Osteopetrosis Definition, Reason, Symptoms, Treatment & Prevention
Understanding
Osteopetrosis ( marble bone disease ) is a type of inherited disease, in which the bones become harder and denser. This condition is the opposite of osteoporosis, which is when the bones become more brittle.
This disease causes bone density to increase, causing skeletal abnormalities. Broadly speaking, osteopetrosis is distinguished based on several patterns, namely:
- An autosomal dominant pattern of osteopetrosis, where sufferers get it from one parent who has osteopetrosis
- An autosomal recessive pattern of osteopetrosis, in which both parents have the mutated carrier gene and do not show symptoms of osteopetrosis
- X-linked, which is a pattern of osteopetrosis in which mutations on the X chromosome of both parents have occurred
- Intermediate autosomal osteopetrosis
Symptoms
The most common sign of osteopetrosis is a broken bone. These symptoms arise due to decreased bone density. Osteopetrosis can cause bones to crumble and break. Although bones become denser, they tend to become more brittle.

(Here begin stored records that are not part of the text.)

(** The cache stays well formed when one buffer changes its contents or is
    given to a sector no other buffer holds, and the disk changes only where
    the other buffers do not look. *)
Lemma cache_ok_update bc d d' b bf bf' :
  cache_ok bc d -> (b < NBUF)%nat -> bc !! b = Some bf ->
  bf'.(b_next) = bf.(b_next) -> bf'.(b_prev) = bf.(b_prev) ->
  buf_ok d' bf' ->
  (forall i bi, (i < NBUF)%nat -> i <> b -> bc !! i = Some bi ->
     bi.(b_dev) = 1 -> bf'.(b_dev) = 1 -> bi.(b_sector) <> bf'.(b_sector)) ->
  (forall i bi, (i < NBUF)%nat -> i <> b -> bc !! i = Some bi -> buf_ok d' bi) ->
  Forall (fun blk => length blk = Z.to_nat BSIZE) d' ->
  cache_ok (<[b := bf']> bc) d'.
Proof.
  intros (Hlen & [l Hl] & _ & Hu & _) Hb Hbf Hn Hp Hok' Hfresh Hrest Hd'.
  assert (Hlt : (b < length bc)%nat) by (by eapply lookup_lt_Some).
  split_and!; [by rewrite length_insert | | | | done].
  - exists l. by eapply lru_insert.
  - intros i bi Hi Hbi. destruct (decide (i = b)) as [->|Hne].
    + rewrite list_lookup_insert_eq in Hbi by done. naive_solver.
    + rewrite list_lookup_insert_ne in Hbi by done. eauto.
  - intros i j bi bj Hi Hj Hbi Hbj Hdi Hdj Hs.
    destruct (decide (i = b)) as [->|Hib], (decide (j = b)) as [->|Hjb]; [done| | |].
    + rewrite list_lookup_insert_eq in Hbi by done. simplify_eq.
      rewrite list_lookup_insert_ne in Hbj by done. by destruct (Hfresh j bj Hj Hjb Hbj Hdj Hdi).
    + rewrite list_lookup_insert_eq in Hbj by done. simplify_eq.
      rewrite list_lookup_insert_ne in Hbi by done. by destruct (Hfresh i bi Hi Hib Hbi Hdi Hdj).
    + rewrite list_lookup_insert_ne in Hbi, Hbj by done. by eapply Hu.
Qed.

(** * Contents of sectors *)

Lemma view_hit bc d sec i bf :
  uniq bc -> (i < NBUF)%nat -> bc !! i = Some bf -> holds_sector sec bf ->
  view bc d sec = Some bf.(b_data).
Proof.
  intros Hu Hi Hbf Hh. unfold view.
  destruct (list_find (holds_sector sec) (take NBUF bc)) as [[j bj]|] eqn:Hf.
  - apply list_find_Some in Hf as (Hj & Hhj & _).
    apply lookup_take_Some in Hj as [Hj Hjn].
    destruct Hh as (? & ? & ?), Hhj as (? & ? & ?).
    assert (i = j) as -> by (eapply Hu; eauto; congruence). congruence.
  - apply list_find_None in Hf. rewrite Forall_lookup in Hf.
    exfalso. eapply (Hf i); [|exact Hh]. apply lookup_take_Some. done.
Qed.

Lemma view_miss bc d sec :
  (forall i bf, (i < NBUF)%nat -> bc !! i = Some bf -> ~ holds_sector sec bf) ->
  view bc d sec = d !! Z.to_nat sec.
Proof.
  intros H. unfold view.
  destruct (list_find (holds_sector sec) (take NBUF bc)) as [[j bj]|] eqn:Hf; [|done].
  apply list_find_Some in Hf as (Hj & Hhj & _). apply lookup_take_Some in Hj as [Hj Hjn].
  by destruct (H j bj).
Qed.

(** The cached copy of a sector, if any. *)
Lemma view_cases bc d sec :
  uniq bc ->
  (exists i bf, (i < NBUF)%nat /\ bc !! i = Some bf /\ holds_sector sec bf /\
     view bc d sec = Some bf.(b_data)) \/
  (forall i bf, (i < NBUF)%nat -> bc !! i = Some bf -> ~ holds_sector sec bf) /\
     view bc d sec = d !! Z.to_nat sec.
Proof.
  intros Hu. destruct (list_find (holds_sector sec) (take NBUF bc)) as [[j bj]|] eqn:Hf.
  - left. apply list_find_Some in Hf as (Hj & Hhj & _).
    apply lookup_take_Some in Hj as [Hj Hjn]. exists j, bj. split_and!; [done..|].
    by eapply view_hit.
  - right. apply list_find_None in Hf. rewrite Forall_lookup in Hf.
    assert (forall i bf, (i < NBUF)%nat -> bc !! i = Some bf -> ~ holds_sector sec bf) as Hno.
    { intros i bf Hi Hbf. eapply Hf. apply lookup_take_Some. done. }
    split; [done|]. by apply view_miss.
Qed.

(** Replacing a buffer keeps the contents of every sector when the old copy
    was on disk and the new copy is what its sector contained. *)
Lemma view_insert bc d b bf bf' :
  uniq bc -> uniq (<[b := bf']> bc) -> (b < NBUF)%nat -> bc !! b = Some bf ->
  (valid bf = true -> holds_sector bf.(b_sector) bf' /\ bf'.(b_data) = bf.(b_data) \/
     d !! Z.to_nat bf.(b_sector) = Some bf.(b_data)) ->
  (valid bf' = true -> view bc d bf'.(b_sector) = Some bf'.(b_data)) ->
  forall sec, view (<[b := bf']> bc) d sec = view bc d sec.
Proof.
  intros Hu Hu' Hb Hbf Hold Hnew sec.
  assert (Hlt : (b < length bc)%nat) by (by eapply lookup_lt_Some).
  destruct (view_cases (<[b := bf']> bc) d sec Hu') as [(i & bi & Hi & Hbi & Hh & ->)|[Hno ->]].
  - destruct (decide (i = b)) as [->|Hne].
    + rewrite list_lookup_insert_eq in Hbi by done. simplify_eq.
      destruct Hh as (? & <- & ?). symmetry. by apply Hnew.
    + rewrite list_lookup_insert_ne in Hbi by done. symmetry. by eapply view_hit.
  - assert (Hno' : forall i bi, i <> b -> (i < NBUF)%nat -> bc !! i = Some bi -> ~ holds_sector sec bi).
    { intros i bi Hne Hi Hbi. eapply Hno; [done|]. by rewrite list_lookup_insert_ne. }
    destruct (decide (holds_sector sec bf)) as [Hh|Hh].
    + rewrite (view_hit bc d sec b bf) by done. destruct Hh as (? & <- & Hv).
      destruct (Hold Hv) as [[Hc _]| -> ]; [|done]. exfalso.
      eapply Hno; [exact Hb| |exact Hc]. by apply list_lookup_insert_eq.
    + symmetry. apply view_miss. intros i bi Hi Hbi.
      destruct (decide (i = b)) as [->|Hne]; [congruence|by eapply Hno'].
Qed.

(** * iderw *)

Lemma iderw_read b bf d s env :
  s.(bcache) !! b = Some bf -> busy bf = true -> valid bf = false -> dirty bf = false ->
  bf.(b_dev) = 1 -> 0 <= bf.(b_sector) < disksize s ->
  s.(disk) !! Z.to_nat bf.(b_sector) = Some d ->
  iderw b s env =
    Ok tt (set_bcache (<[b := set_b_flags (Z.lor bf.(b_flags) B_VALID) (set_b_data d bf)]>
                         s.(bcache)) s) env.
Proof.
  unfold busy, valid, dirty. intros Hb Hbu Hv Hd Hdev Hsec Hdisk.
  unfold iderw. mstep (get_buf_eq b bf s env Hb). rewrite Hbu. simpl.
  assert ((Z.land (b_flags bf) (Z.lor B_VALID B_DIRTY) =? B_VALID) = false) as ->.
  { apply Z.eqb_neq. intros E. rewrite Z.land_lor_distr_r in E.
    revert Hv Hd. unfold has. intros.
    apply negb_false_iff, Z.eqb_eq in Hv, Hd. rewrite Hv, Hd in E. done. }
  rewrite Hdev. simpl. unfold gets at 1. erewrite bind_ok by reflexivity.
  rewrite (proj2 (Z.leb_gt _ _)) by lia. rewrite Hd.
  unfold gets, deref, modify, ret, bind. rewrite Hdisk.
  rewrite (upd_buf_insert b _ bf s) by done.
  rewrite (upd_buf_insert _ _ (set_b_data d bf))
    by (apply list_lookup_insert_eq; by eapply lookup_lt_Some).
  simpl. by rewrite list_insert_insert_eq.
Qed.

(** * bget, bread *)

(** The buffer handed out for [sec]: the cached one, or a recycled one. *)
Definition taken (sec : Z) (bf : buf) : buf :=
  if matches 1 sec bf then set_b_flags (Z.lor bf.(b_flags) B_BUSY) bf
  else set_b_flags B_BUSY (set_b_sector sec (set_b_dev 1 bf)).

Definition no_match (bc : list buf) (sec : Z) : Prop :=
  forall i bf, (i < NBUF)%nat -> bc !! i = Some bf -> matches 1 sec bf = false.

(** No process holds the buffer of [sec]. *)
Definition not_busy (bc : list buf) (sec : Z) : Prop :=
  forall i bf, (i < NBUF)%nat -> bc !! i = Some bf -> matches 1 sec bf = true -> busy bf = false.

Lemma navail_pos bc : (0 < navail bc)%nat ->
  exists i bf, (i < NBUF)%nat /\ bc !! i = Some bf /\ recyclable bf = true.
Proof.
  unfold navail. intros H.
  destruct (filter _ (take NBUF bc)) as [|bf l] eqn:Hf; [simpl in H; lia|].
  assert (bf ∈ filter (fun bf => recyclable bf = true) (take NBUF bc)) as Hin
    by (rewrite Hf; set_solver).
  apply list_elem_of_filter in Hin as [Hr Hin].
  apply list_elem_of_lookup in Hin as [i Hi]. apply lookup_take_Some in Hi as [Hi ?].
  eauto.
Qed.

Lemma bhead_lookup bc d : cache_ok bc d -> exists h, bc !! bhead = Some h.
Proof. intros (Hlen & _). apply lookup_lt_is_Some. unfold bhead. lia. Qed.

Lemma bget_eq sec s env :
  bio_ok s -> not_busy s.(bcache) sec ->
  (0 < navail s.(bcache))%nat \/ ~ no_match s.(bcache) sec ->
  exists b bf, (b < NBUF)%nat /\ s.(bcache) !! b = Some bf /\ busy bf = false /\
    (matches 1 sec bf = true \/ recyclable bf = true /\ no_match s.(bcache) sec) /\
    bget 1 sec s env = Ok b (set_bcache (<[b := taken sec bf]> s.(bcache)) s) env.
Proof.
  intros ((Hq & _) & Hlk & Hc) Hnb Hav. unfold bget.
  rewrite (bind_ok _ _ _ _ _ _ _ (acquire_quiet bcache_lock s env Hq Hlk)).
  unfold mloop_env. cbn [mloop].
  set (s0 := with_lock bcache_lock s).
  assert (Hrel : forall bc', release bcache_lock (set_bcache bc' s0) env = Ok tt (set_bcache bc' s) env).
  { intros bc'. by rewrite (release_quiet bcache_lock s). }
  destruct (bhead_lookup _ _ Hc) as [h Hh].
  destruct (scan_all true (matches 1 sec) s0 env h Hc Hh) as (o & Ho & Hpost).
  unfold bget_pass. rewrite !bind_assoc. mstep (get_buf_eq bhead h s0 env Hh).
  rewrite bind_assoc. mstep Ho.
  destruct o as [b|].
  - destruct Hpost as (Hb & bf & Hbf & Hm). exists b, bf.
    assert (Hnb' : busy bf = false) by (by eapply Hnb).
    split_and!; [done|done|done|by left|].
    rewrite bind_assoc. mstep (get_buf_eq b bf s0 env Hbf).
    unfold busy in Hnb'. rewrite Hnb'. simpl. unfold modify, bind.
    rewrite (upd_buf_insert b _ bf s0) by done. rewrite Hrel.
    unfold taken. by rewrite Hm.
  - destruct (scan_all false recyclable s0 env h Hc Hh) as (o & Ho' & Hpost').
    rewrite bind_assoc. mstep (get_buf_eq bhead h s0 env Hh). rewrite bind_assoc. mstep Ho'.
    destruct o as [b|].
    + destruct Hpost' as (Hb & bf & Hbf & Hr). exists b, bf.
      split_and!; [done|done| |by right|].
      { unfold recyclable in Hr. unfold busy. destruct (has (b_flags bf) B_BUSY); done. }
      unfold modify, bind. rewrite !upd_buf_twice, (upd_buf_insert b _ bf s0) by done.
      rewrite Hrel. unfold taken. by rewrite (Hpost b bf Hb Hbf).
    + exfalso. destruct Hav as [Hav|Hav].
      * destruct (navail_pos _ Hav) as (i & bf & Hi & Hbf & Hr).
        by rewrite (Hpost' i bf Hi Hbf) in Hr.
      * by apply Hav.
Qed.

Lemma matches_spec sec bf : matches 1 sec bf = true <-> bf.(b_dev) = 1 /\ bf.(b_sector) = sec.
Proof. unfold matches. rewrite andb_true_iff, !Z.eqb_eq. done. Qed.

Lemma holds_matches sec bf : holds_sector sec bf -> matches 1 sec bf = true.
Proof. intros (? & ? & _). by apply matches_spec. Qed.

Lemma recyclable_spec bf : recyclable bf = true <-> busy bf = false /\ dirty bf = false.
Proof. unfold recyclable, busy, dirty. rewrite andb_true_iff, !negb_true_iff. done. Qed.

Lemma navail_insert bc b bf bf' :
  (b < NBUF)%nat -> bc !! b = Some bf ->
  (navail (<[b := bf']> bc) + (if recyclable bf then 1 else 0) =
   navail bc + (if recyclable bf' then 1 else 0))%nat.
Proof.
  intros Hb Hbf. unfold navail. rewrite take_insert_lt by done.
  assert (take NBUF bc !! b = Some bf) as Ht by (by apply lookup_take_Some).
  pose proof (lookup_lt_Some _ _ _ Ht) as Hlt.
  rewrite (insert_take_drop (take NBUF bc)) by done.
  rewrite <- (take_drop_middle (take NBUF bc) b bf) at 3 by done.
  rewrite !filter_app, !length_app, !filter_cons.
  destruct (recyclable bf), (recyclable bf'); repeat case_decide; simpl; try done; lia.
Qed.

Lemma taken_facts sec bf :
  let bf' := taken sec bf in
  bf'.(b_dev) = 1 /\ bf'.(b_sector) = sec /\ busy bf' = true /\
  valid bf' = matches 1 sec bf && valid bf /\ dirty bf' = matches 1 sec bf && dirty bf.
Proof.
  simpl. unfold taken. destruct (matches 1 sec bf) eqn:Hm; [|done].
  apply matches_spec in Hm as [? ?]. unfold busy, valid, dirty. simpl.
  rewrite !has_lor, !orb_false_r, orb_true_r. done.
Qed.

Several other physical signs that can also appear in those with osteopetrosis, include:
- Growth disorders
- Hepatosplenomegaly
- Disorders of blood cell production
Reason
Osteopetrosis is an inherited disease due to genetic mutations. This genetic mutation causes acidification of bone resorption (or the process of acid formation) by osteoclasts. Osteoclasts are cells that dissolve and erode bone during the stages of the re-modeling or bone formation process.
One of the mechanisms causing osteopetrosis is a deficiency of carbonic anhydrase encoded by the CA2 gene. Carbonic anhydrase is required by osteoclasts to produce proton enzymes. Without this enzyme, bone resorption is reduced and bones become denser.
Several other genes that also play a role in the occurrence of osteopetrosis are the LRP5, CLCN7, and TCIRG1 genes.
Diagnosis
The diagnosis of osteopetrosis was determined based on the results of medical interviews and physical examination. In addition, supporting examinations such as X-rays, CT scans, and MRI can be performed to find abnormalities in radiology results and molecular analysis.
Treatment
Early diagnosis and appropriate treatment can minimize bone damage that occurs in patients with osteopetrosis. The treatment of osteopetrosis affected by osteoclast dysfunction is bone marrow transplantation. This is especially true for malignant infantile osteopetrosis.
Another treatment for this disorder is the administration of vitamin D. Meanwhile, corticosteroids can be given to stimulate the process of bone resorption. Appropriate treatment in case of fractures or fractures and osteomyelitis (bone infection due to bacteria) is also needed.
Prevention
Because genetic factors play a role, it can be said that there is no prevention for this disease.